Um gesto supremacista de cada vez

Parece que já faz muito tempo, mas foi quarta passada, dia 24, durante sessão do Senado Federal do Brasil, que um assessor especial de Jair Bolsonaro, Filipe Martins, fez um gesto supremacista, usado por grupos de extrema direita como os Proud Boys e identificado como representação do White Power. 

Está filmado. E nas filmagens fica claro, ao contrário do que esse exemplar de racista latino diz, que ele não estava fazendo um gesto para ajeitar a lapela, ou um sinal de “ok”, como seus defensores no Twitter dizem.

Está lá, muito claro, para quem quer ver: ele fez um sinal supremacista e repetiu algumas vezes. Até a data em que escrevi esse artigo, ficou por isso mesmo. Talvez até esse rapaz saia do governo, mas a pergunta é: por que ele entrou no governo?

Parece que faz muito tempo, mas, em 16 de janeiro de 2020, o então secretário especial da Cultura do Ministério do Turismo, Roberto Alvim, publicou vídeo institucional em que parafraseia trechos de um discurso feito a diretores de teatro em 1933 por Joseph Goebbels, ministro da Propaganda da Alemanha Nazista. Trechos inteiros do mesmo discurso, música de Richard Wagner, mesma estética, com cruz, foto do supremo comandante... 

Está gravado, você acha no YouTube, também não há como negar. Ele até saiu do governo depois dessa, mas antes já tinha mostrado desprezo à diversidade cultural, ofendido consagrados artistas da brasilidade, chamado Fernanda Montenegro – uma unanimidade brasileira - de sórdida, dentro outros achincalhes com os quais estamos nos acostumando no atual momento. Pergunta-se: por que ele entrou no governo?

Por que nomes tão extremistas e negacionistas como Weintraub, Ernesto Araújo, Ricardo Salles e Damares foram ou são ministros de Bolsonaro? Porque os radicalismos de Daniel Silveira, Sara Winter, Ana Paula do Vôlei e Constantino são bem recebidos, estimulados e até defendidos? Por que o governo tolera e até professa o negacionismo e conspiracionismo? 

A resposta: para que nos acostumemos, aos poucos, com a visão extrema e conspiracionista que já comanda o País e piora a cada dia. 

Os eventos acima, e muitos outros, como o do copo de leite, nos colocam dentro da chamada Janela de Overton, comprovando a teoria segundo a qual a viabilidade política de uma ideia depende principalmente dela cair dentro da janela do aceitável. São fatos que, lamentavelmente, naturalizam as ideias extremas, como que nos preparando para o pior. 

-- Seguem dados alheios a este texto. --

(* ===== verification/SeqSetProofs.v ===== *)
(** * Sequence sets: correctness of src/server/avl/seqset.go

    The tree invariant (search order on disjoint aligned ranges, 32 words of 64 bits per
    node, stored heights), its preservation by every operation, and the refinement of a
    finite set of integers: membership, size, order of iteration, minimum and maximum. *)

From S2P Require Import Prelude SeqSet.
Import Avl.

(** ** Bitmaps *)

Definition wf_bits (bits : list Z) : Prop :=
  length bits = Z.to_nat numBuckets /\ Forall is_u64 bits.

(** Bit [k] of the bitmap. *)
Definition bit (bits : list Z) (k : Z) : bool :=
  Z.testbit (bits_at bits (Z.to_nat (k / 64))) (k mod 64).

Lemma numEntries_eq : numEntries = 2048.
Proof. reflexivity. Qed.


Lemma seq_offset_small base seq :
  is_u64 base -> base <= seq < base + 2048 -> is_u64 seq -> u64 (seq - base) = seq - base.
Proof. unfold is_u64. intros. apply u64_small. unfold is_u64. lia. Qed.

(** The index computed by [set], [clear] and [exists] is within [[numBuckets]uint64]. *)
Lemma seq_index_in_range base seq :
  base <= seq < base + 2048 -> (seq_index base seq < Z.to_nat numBuckets)%nat.
Proof.
  intros H. unfold seq_index, u64, bitsPerBucket, numBuckets.
  rewrite Z.mod_small by lia. apply Z2Nat.inj_lt; [|lia|].
  - apply Z.div_pos; lia.
  - apply Z.div_lt_upper_bound; lia.
Qed.

Lemma node_exists_bit base bits seq :
  base <= seq < base + 2048 -> node_exists base bits seq = bit bits (seq - base).
Proof.
  intros H. unfold node_exists, bit, seq_index, seq_mask, u64, bitsPerBucket.
  rewrite !(Z.mod_small (seq - base) (2 ^ 64)) by lia.
  rewrite land_mask_eqb by (apply Z.mod_pos_bound; lia). apply negb_involutive.
Qed.

Lemma bits_at_insert bits i j w :
  (i < length bits)%nat ->
  bits_at (<[i := w]> bits) j = if decide (i = j) then w else bits_at bits j.
Proof.
  intros Hi. unfold bits_at. case_decide; subst.
  - by rewrite list_lookup_insert_eq.
  - by rewrite list_lookup_insert_ne.
Qed.

Lemma wf_bits_word bits i : wf_bits bits -> is_u64 (bits_at bits i).
Proof.
  intros [_ HF]. unfold bits_at. destruct (bits !! i) eqn:E; simpl; [|unfold is_u64; lia].
  by eapply Forall_lookup_1 in E.
Qed.
Lemma node_max_spec base bits i :
  wf_bits bits -> 0 <= base -> base + 2048 <= 2 ^ 64 -> (i <= 32)%nat ->
  (exists k, 0 <= k < Z.of_nat i * 64 /\ bit bits k = true) ->
  exists k, node_max base bits i = base + k /\ 0 <= k < 2048 /\
    bit bits k = true /\ forall k', k' < Z.of_nat i * 64 -> 0 <= k' -> bit bits k' = true -> k' <= k.
Proof.
  intros Hwf Hb0 Hb. induction i as [|i IH]; intros Hi Hex.
  { destruct Hex as (k&?&_). lia. }
  pose proof (wf_bits_word bits i Hwf) as Hu. cbn [node_max].
  destruct (Z.eqb_spec (bits_at bits i) 0) as [Hz|Hne]; cbn [negb].
  - assert (forall k, 0 <= k < Z.of_nat (S i) * 64 -> bit bits k = true -> k < Z.of_nat i * 64) as Hskip.
    { intros k Hk Hbit. destruct (decide (k < Z.of_nat i * 64)); [done|].
      replace k with (Z.of_nat i * 64 + (k - Z.of_nat i * 64)) in Hbit by lia.
      rewrite bit_of_word, Hz, Z.testbit_0_l in Hbit by lia. done. }
    destruct IH as (k&->&Hk&Hbit&Hmax); [lia| |].
    + destruct Hex as (k&Hk&Hbit). exists k. split; [|done]. split; [lia|by apply Hskip].
    + exists k. split_and!; try done; try lia. intros k' Hk' ? Hbit'. apply Hmax; [apply Hskip; [lia|done]|lia|done].
  - assert (0 < bits_at bits i) as Hpos by (unfold is_u64 in Hu; lia).
    rewrite high_bit_spec by done. pose proof (Z.bit_log2 _ Hpos) as Hlog.
    pose proof (u64_bit_lt _ _ Hu Hlog). unfold bitsPerBucket.
    exists (Z.of_nat i * 64 + Z.log2 (bits_at bits i)). split_and!; try lia.
    + rewrite Z.add_assoc. apply u64_small. unfold is_u64. lia.
    + by rewrite bit_of_word by lia.
    + intros k' Hk' ? Hbit'. destruct (decide (k' <= Z.of_nat i * 64 + Z.log2 (bits_at bits i))); [done|].
      replace k' with (Z.of_nat i * 64 + (k' - Z.of_nat i * 64)) in Hbit' by lia.
      rewrite bit_of_word, Z.bits_above_log2 in Hbit' by lia. done.
Qed.

Lemma dense_Node base bits l r h :
  dense (Node base bits l r h) <-> dense l /\ node_elems base bits <> [] /\ dense r.
Proof. unfold dense. simpl. by rewrite Forall_app, Forall_cons. Qed.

Os gracejos acima referidos são verdadeiros exemplares de Dog Whistle (apito de cachorro), tida em teoria política como uma mensagem política em código, que parece significar nada para pessoas comuns, mas com significado específico e importante para um subgrupo, que pode se comunicar e se fortalecer sob o manto da desfarçatez. Explicando a metáfora da teoria, apenas cães escutam o apito.

Nas minhas pesquisas, socorri-me da obra "Tempestade Ideológica - Bolsonarismo: A Alt-right e o populismo i-liberal no Brasil" da pesquisadora Michelle Prado, de direita, mas atualmente perseguida pelo bolsonarismo. E, veja só, a obra já falava do tal de Filipe Martins, aquele do símbolo do White Power: que ele já propalava que "a nova era chegou" e "Deus vult!" no dia da posse de Jair Bolsonaro. 

Segundo Michele Prado, "Deus Vult" e "A Nova Era" já eram expressões compartilhadas na bolha virtual da direita, que usa mais símbolos e slogans específicos do que discursos que deixem em evidência suas reais intenções e visões de mundo. 

Já a premiada Cynthia Miller-Idress, estudiosa do extremismo e da radicalização, também citada pela Professora Michele, explica que "o uso de códigos globais e referências é onipresente em cenas e subculturas de extrema direita", e que "a camada de ironia" visa “criar ambiguidade e evitar acusações de racismo ou nazismo”. 

Se alguém faz um gesto racista e depois diz que não era nada, saiba que isso é método do Fascismo do momento.

*Esse texto reflete, exclusivamente, a opinião do autor.